__What you will do__. The entries below hold a line with "outcome, so that" and a line with "bytes where a". Return those lines and all that lie between them, exactly and only.

Saved entries:
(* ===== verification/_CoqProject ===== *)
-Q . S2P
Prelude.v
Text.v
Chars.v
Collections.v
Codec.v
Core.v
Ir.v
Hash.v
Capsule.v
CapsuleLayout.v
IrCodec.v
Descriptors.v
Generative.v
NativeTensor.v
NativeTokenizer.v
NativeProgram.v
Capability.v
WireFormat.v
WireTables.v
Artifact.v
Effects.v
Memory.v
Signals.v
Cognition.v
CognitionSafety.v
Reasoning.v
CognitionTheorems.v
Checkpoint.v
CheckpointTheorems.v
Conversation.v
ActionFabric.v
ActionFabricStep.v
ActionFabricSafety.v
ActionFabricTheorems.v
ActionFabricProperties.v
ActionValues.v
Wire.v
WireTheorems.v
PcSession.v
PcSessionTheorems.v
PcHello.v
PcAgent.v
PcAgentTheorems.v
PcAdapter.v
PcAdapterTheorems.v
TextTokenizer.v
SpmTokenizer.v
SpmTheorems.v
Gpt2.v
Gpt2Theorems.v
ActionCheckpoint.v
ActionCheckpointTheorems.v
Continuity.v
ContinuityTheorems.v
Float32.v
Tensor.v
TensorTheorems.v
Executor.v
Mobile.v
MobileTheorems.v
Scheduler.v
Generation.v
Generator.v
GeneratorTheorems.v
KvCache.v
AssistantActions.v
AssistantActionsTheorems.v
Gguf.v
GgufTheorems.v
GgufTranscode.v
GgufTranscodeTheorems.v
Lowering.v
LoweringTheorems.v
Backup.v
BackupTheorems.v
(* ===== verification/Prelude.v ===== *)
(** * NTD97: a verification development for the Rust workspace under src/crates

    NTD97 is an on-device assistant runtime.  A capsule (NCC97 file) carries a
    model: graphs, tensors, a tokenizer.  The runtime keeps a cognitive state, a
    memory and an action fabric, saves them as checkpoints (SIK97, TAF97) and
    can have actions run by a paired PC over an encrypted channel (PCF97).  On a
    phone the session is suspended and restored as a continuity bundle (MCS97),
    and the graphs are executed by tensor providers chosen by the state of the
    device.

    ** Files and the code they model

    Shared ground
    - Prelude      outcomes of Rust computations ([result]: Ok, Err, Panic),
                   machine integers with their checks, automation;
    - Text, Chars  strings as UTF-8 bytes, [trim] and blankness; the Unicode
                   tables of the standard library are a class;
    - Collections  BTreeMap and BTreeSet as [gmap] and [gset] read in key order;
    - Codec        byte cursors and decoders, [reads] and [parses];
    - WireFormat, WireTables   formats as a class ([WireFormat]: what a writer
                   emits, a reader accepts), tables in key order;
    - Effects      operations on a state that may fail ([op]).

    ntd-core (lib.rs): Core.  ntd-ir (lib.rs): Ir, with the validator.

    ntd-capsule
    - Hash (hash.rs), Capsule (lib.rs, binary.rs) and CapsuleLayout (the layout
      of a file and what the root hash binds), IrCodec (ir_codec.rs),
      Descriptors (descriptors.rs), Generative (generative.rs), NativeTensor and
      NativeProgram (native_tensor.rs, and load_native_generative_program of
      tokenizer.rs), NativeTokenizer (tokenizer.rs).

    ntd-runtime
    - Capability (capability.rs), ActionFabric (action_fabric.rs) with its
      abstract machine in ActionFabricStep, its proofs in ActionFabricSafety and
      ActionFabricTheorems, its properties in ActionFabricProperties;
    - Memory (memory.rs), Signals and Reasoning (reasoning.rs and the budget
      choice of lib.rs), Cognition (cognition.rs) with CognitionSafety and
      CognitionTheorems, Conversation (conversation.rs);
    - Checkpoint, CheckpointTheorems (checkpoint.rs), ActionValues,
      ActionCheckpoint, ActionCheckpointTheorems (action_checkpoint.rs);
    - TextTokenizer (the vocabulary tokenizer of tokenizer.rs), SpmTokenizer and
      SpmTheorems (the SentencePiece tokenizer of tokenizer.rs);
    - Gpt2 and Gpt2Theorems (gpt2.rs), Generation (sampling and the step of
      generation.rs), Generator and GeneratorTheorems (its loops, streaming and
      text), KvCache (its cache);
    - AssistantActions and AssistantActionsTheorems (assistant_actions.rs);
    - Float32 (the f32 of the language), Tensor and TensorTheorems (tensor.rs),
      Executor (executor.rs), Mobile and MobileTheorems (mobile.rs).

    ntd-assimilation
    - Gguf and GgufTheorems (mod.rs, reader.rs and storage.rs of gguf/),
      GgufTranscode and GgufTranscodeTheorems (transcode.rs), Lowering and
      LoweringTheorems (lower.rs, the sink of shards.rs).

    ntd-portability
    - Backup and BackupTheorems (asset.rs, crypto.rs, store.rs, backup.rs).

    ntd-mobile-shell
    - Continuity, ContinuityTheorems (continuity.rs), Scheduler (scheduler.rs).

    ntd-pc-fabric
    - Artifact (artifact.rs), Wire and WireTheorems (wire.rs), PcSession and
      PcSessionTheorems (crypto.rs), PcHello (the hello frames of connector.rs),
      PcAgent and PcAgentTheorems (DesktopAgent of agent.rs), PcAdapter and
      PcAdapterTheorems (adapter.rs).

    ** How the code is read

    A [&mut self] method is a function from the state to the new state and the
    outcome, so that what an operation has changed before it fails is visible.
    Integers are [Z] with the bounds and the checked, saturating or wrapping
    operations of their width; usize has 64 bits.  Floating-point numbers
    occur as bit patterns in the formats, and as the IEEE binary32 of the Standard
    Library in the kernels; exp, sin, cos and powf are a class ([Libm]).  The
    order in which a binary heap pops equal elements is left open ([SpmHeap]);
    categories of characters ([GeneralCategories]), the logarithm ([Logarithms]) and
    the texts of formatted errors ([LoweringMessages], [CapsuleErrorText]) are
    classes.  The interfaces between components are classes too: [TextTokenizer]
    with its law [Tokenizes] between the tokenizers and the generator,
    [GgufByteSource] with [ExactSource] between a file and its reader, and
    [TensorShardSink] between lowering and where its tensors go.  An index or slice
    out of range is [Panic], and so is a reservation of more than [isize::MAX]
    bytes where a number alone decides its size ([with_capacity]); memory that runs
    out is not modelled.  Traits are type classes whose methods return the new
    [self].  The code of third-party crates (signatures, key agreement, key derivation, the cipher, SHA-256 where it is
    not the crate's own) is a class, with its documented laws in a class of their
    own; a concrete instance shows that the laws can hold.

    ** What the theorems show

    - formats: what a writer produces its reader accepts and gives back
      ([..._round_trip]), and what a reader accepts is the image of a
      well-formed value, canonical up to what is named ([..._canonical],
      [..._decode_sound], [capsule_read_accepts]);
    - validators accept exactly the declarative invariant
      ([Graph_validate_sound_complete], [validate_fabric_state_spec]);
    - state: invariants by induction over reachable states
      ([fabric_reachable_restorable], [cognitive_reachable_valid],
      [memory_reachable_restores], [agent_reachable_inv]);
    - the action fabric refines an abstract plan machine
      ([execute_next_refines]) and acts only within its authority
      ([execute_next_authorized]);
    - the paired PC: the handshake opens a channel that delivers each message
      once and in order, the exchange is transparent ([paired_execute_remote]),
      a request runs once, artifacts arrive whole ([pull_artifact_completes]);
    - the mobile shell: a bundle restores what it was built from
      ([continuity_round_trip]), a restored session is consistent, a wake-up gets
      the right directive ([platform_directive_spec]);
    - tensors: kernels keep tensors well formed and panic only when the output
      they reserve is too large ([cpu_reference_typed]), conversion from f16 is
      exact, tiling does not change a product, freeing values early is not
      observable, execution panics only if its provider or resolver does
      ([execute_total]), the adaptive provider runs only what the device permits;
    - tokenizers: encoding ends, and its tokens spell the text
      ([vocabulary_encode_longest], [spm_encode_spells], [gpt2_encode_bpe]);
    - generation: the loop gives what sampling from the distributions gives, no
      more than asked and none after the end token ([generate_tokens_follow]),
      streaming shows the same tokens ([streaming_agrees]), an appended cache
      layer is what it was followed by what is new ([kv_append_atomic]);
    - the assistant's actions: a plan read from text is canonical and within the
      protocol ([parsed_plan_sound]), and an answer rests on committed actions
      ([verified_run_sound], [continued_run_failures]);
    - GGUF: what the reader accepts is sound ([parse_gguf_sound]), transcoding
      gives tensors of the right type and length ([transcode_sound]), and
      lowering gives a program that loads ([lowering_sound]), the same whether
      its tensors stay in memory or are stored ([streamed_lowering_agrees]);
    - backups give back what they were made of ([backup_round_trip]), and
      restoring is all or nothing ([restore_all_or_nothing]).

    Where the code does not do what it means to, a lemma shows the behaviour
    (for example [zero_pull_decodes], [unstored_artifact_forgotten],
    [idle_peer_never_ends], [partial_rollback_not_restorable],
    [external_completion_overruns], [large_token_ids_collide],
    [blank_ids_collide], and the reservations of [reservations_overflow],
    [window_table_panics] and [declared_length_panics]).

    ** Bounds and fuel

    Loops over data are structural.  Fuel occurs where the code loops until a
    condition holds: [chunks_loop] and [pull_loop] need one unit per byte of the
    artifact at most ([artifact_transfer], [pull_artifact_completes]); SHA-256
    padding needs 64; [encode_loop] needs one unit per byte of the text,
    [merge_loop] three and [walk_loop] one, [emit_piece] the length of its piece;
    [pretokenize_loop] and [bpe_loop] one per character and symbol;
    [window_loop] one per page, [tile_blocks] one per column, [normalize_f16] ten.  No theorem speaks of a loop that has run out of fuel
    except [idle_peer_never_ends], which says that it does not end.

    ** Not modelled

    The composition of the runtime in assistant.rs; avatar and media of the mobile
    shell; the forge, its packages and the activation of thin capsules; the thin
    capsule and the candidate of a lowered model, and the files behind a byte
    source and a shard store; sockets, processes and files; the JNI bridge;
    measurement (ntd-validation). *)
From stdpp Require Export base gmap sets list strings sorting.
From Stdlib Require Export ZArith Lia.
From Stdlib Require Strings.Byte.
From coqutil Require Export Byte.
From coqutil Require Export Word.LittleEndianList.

...

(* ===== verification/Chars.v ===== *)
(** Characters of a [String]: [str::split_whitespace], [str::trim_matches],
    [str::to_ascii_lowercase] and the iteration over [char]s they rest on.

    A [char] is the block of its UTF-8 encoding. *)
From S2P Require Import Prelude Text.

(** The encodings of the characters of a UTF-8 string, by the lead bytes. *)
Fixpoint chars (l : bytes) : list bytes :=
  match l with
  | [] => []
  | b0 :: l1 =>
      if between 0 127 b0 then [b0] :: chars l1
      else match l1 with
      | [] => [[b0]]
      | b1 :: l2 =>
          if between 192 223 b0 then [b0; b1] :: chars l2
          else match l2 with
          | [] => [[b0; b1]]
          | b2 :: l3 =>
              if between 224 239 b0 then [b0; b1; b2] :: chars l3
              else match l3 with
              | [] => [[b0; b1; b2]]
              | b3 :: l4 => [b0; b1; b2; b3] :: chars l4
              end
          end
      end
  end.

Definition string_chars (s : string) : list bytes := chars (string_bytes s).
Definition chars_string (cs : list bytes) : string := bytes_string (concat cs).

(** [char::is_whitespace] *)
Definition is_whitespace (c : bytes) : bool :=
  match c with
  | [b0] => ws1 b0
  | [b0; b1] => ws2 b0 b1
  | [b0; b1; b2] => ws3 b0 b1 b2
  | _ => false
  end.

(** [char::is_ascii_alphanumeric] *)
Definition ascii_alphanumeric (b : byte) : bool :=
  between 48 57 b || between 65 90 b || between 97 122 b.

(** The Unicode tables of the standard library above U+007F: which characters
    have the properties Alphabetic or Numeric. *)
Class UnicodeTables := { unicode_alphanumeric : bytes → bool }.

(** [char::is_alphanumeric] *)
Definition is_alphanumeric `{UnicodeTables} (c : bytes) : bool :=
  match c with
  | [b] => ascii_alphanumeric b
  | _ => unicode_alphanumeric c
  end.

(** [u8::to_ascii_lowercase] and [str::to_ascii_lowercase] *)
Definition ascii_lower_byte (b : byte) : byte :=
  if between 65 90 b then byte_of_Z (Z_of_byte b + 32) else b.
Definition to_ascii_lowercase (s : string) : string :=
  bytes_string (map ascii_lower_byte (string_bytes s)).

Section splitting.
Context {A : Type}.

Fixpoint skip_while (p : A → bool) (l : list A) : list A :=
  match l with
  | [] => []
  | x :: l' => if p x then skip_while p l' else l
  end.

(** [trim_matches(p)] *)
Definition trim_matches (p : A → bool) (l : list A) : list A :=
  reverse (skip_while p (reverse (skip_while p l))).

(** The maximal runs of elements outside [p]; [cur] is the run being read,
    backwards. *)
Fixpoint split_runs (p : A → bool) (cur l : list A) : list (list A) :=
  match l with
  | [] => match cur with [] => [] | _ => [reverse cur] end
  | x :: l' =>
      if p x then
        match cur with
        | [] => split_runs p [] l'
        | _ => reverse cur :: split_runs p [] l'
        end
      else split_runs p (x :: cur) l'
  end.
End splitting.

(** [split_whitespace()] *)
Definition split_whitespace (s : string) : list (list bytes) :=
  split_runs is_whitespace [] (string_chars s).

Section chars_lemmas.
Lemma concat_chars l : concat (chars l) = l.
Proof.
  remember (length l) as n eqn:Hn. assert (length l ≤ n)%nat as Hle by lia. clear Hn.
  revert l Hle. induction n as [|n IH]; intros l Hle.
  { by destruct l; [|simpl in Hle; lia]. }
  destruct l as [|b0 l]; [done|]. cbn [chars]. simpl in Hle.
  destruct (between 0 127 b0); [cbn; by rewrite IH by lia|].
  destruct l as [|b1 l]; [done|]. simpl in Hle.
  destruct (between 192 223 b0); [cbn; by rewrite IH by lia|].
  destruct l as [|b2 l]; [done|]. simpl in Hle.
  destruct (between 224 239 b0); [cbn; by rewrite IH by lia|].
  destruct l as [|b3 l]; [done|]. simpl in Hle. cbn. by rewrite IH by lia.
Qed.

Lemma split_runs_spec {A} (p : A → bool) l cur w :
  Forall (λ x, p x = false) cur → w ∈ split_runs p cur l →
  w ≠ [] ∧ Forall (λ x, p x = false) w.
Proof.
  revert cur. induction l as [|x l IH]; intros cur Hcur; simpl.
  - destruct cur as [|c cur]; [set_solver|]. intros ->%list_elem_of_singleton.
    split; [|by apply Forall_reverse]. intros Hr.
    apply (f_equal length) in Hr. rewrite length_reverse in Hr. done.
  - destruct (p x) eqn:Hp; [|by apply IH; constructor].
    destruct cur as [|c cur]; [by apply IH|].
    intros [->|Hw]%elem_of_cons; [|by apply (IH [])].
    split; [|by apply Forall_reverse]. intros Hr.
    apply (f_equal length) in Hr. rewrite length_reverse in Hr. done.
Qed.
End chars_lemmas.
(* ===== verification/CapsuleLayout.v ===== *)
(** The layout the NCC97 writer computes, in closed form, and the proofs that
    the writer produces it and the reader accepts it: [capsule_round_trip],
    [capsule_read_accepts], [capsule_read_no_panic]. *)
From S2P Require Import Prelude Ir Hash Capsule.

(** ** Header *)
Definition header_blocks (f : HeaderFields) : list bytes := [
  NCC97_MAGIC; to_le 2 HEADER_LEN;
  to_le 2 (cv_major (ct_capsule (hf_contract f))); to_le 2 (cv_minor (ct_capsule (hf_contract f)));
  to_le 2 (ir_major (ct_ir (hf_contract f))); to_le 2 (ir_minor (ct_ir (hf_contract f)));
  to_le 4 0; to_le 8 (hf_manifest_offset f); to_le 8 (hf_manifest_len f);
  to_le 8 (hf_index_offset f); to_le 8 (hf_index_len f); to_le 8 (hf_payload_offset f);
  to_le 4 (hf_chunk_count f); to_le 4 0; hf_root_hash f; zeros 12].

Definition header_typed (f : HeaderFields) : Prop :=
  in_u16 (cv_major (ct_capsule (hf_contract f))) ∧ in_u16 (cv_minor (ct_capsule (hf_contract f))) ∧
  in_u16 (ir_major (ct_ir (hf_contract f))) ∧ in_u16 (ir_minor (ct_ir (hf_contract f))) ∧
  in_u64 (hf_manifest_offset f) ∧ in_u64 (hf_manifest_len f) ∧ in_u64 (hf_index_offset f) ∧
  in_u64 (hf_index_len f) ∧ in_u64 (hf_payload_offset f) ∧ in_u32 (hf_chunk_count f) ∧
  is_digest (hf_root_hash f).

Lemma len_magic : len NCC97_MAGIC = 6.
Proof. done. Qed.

---

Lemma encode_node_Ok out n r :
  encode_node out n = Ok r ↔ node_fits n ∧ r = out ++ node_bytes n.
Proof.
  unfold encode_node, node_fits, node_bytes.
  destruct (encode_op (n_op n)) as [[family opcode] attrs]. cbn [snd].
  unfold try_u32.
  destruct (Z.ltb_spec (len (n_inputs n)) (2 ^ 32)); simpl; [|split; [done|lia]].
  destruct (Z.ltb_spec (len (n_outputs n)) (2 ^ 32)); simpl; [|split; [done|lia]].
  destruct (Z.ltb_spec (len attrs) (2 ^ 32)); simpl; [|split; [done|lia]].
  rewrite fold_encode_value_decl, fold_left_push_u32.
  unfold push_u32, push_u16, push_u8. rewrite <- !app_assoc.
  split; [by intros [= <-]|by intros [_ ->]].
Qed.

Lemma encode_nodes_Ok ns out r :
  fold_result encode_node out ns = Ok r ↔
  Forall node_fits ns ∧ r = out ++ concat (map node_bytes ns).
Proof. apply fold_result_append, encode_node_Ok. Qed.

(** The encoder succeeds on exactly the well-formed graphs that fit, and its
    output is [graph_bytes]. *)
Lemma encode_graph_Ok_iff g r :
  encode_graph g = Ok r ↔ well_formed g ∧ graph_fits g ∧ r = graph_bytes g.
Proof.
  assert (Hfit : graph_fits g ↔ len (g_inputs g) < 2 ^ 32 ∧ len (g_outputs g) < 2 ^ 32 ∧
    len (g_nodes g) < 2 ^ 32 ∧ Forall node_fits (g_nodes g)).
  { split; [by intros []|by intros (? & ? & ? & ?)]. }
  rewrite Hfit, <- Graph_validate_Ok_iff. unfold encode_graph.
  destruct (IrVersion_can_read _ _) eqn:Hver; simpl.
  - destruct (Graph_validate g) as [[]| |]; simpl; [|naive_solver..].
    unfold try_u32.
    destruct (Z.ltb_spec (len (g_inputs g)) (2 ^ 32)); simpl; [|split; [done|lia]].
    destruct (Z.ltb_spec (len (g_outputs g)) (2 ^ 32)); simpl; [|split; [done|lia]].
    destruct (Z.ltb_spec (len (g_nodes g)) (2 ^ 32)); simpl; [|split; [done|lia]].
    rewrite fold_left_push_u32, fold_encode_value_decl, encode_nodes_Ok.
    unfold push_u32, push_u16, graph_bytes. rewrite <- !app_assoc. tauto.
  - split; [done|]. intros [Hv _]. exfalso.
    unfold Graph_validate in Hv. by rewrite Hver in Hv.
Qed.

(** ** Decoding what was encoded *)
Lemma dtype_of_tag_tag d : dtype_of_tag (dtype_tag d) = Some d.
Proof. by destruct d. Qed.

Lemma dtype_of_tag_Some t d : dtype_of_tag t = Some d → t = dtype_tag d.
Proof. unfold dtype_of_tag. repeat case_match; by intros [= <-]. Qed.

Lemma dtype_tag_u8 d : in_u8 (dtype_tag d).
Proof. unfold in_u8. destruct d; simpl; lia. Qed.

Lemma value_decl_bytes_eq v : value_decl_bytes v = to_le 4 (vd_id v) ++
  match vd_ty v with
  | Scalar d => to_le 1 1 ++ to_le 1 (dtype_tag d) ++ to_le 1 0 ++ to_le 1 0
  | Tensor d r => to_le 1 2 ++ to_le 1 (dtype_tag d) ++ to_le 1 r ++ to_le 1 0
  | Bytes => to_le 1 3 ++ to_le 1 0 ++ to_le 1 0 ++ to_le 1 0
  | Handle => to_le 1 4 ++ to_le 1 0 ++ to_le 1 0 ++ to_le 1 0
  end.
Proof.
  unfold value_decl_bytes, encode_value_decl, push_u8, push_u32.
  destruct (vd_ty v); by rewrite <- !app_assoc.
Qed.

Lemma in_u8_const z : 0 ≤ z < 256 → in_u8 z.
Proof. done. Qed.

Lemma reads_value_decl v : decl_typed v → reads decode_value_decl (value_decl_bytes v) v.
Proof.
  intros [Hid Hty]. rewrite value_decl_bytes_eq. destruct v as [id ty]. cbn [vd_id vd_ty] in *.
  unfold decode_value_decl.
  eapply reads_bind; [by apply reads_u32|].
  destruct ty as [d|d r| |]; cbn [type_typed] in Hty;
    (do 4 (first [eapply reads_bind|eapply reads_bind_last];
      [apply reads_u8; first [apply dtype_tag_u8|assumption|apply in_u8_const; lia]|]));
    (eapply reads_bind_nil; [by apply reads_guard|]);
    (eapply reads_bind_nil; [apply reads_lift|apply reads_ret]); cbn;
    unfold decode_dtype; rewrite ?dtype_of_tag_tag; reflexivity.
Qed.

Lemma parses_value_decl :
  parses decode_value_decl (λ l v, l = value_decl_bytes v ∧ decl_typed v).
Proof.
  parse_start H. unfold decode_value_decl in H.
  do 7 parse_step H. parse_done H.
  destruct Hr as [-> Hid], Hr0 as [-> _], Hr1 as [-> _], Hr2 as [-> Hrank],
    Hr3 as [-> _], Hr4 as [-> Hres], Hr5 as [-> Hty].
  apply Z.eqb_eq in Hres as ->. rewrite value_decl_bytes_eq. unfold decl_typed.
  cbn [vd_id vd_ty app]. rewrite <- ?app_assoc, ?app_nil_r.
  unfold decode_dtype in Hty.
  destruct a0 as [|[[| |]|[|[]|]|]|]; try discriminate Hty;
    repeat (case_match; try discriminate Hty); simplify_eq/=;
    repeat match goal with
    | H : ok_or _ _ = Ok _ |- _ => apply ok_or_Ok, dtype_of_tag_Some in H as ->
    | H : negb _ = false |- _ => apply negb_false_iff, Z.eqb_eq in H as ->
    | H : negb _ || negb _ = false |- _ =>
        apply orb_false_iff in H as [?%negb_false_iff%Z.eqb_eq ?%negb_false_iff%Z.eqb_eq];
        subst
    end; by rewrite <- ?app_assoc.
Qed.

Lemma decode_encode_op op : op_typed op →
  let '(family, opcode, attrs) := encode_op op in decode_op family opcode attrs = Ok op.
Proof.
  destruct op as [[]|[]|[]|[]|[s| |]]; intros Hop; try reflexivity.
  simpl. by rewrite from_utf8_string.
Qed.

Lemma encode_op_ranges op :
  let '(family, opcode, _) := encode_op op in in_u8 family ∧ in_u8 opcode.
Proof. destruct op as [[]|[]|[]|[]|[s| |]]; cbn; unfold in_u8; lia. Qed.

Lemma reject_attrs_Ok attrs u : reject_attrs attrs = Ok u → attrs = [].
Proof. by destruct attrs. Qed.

__Response to this exercise__.
    outcome, so that what an operation has changed before it fails is visible.
    Integers are [Z] with the bounds and the checked, saturating or wrapping
    operations of their width; usize has 64 bits.  Floating-point numbers
    occur as bit patterns in the formats, and as the IEEE binary32 of the Standard
    Library in the kernels; exp, sin, cos and powf are a class ([Libm]).  The
    order in which a binary heap pops equal elements is left open ([SpmHeap]);
    categories of characters ([GeneralCategories]), the logarithm ([Logarithms]) and
    the texts of formatted errors ([LoweringMessages], [CapsuleErrorText]) are
    classes.  The interfaces between components are classes too: [TextTokenizer]
    with its law [Tokenizes] between the tokenizers and the generator,
    [GgufByteSource] with [ExactSource] between a file and its reader, and
    [TensorShardSink] between lowering and where its tensors go.  An index or slice
    out of range is [Panic], and so is a reservation of more than [isize::MAX]
    bytes where a number alone decides its size ([with_capacity]); memory that runs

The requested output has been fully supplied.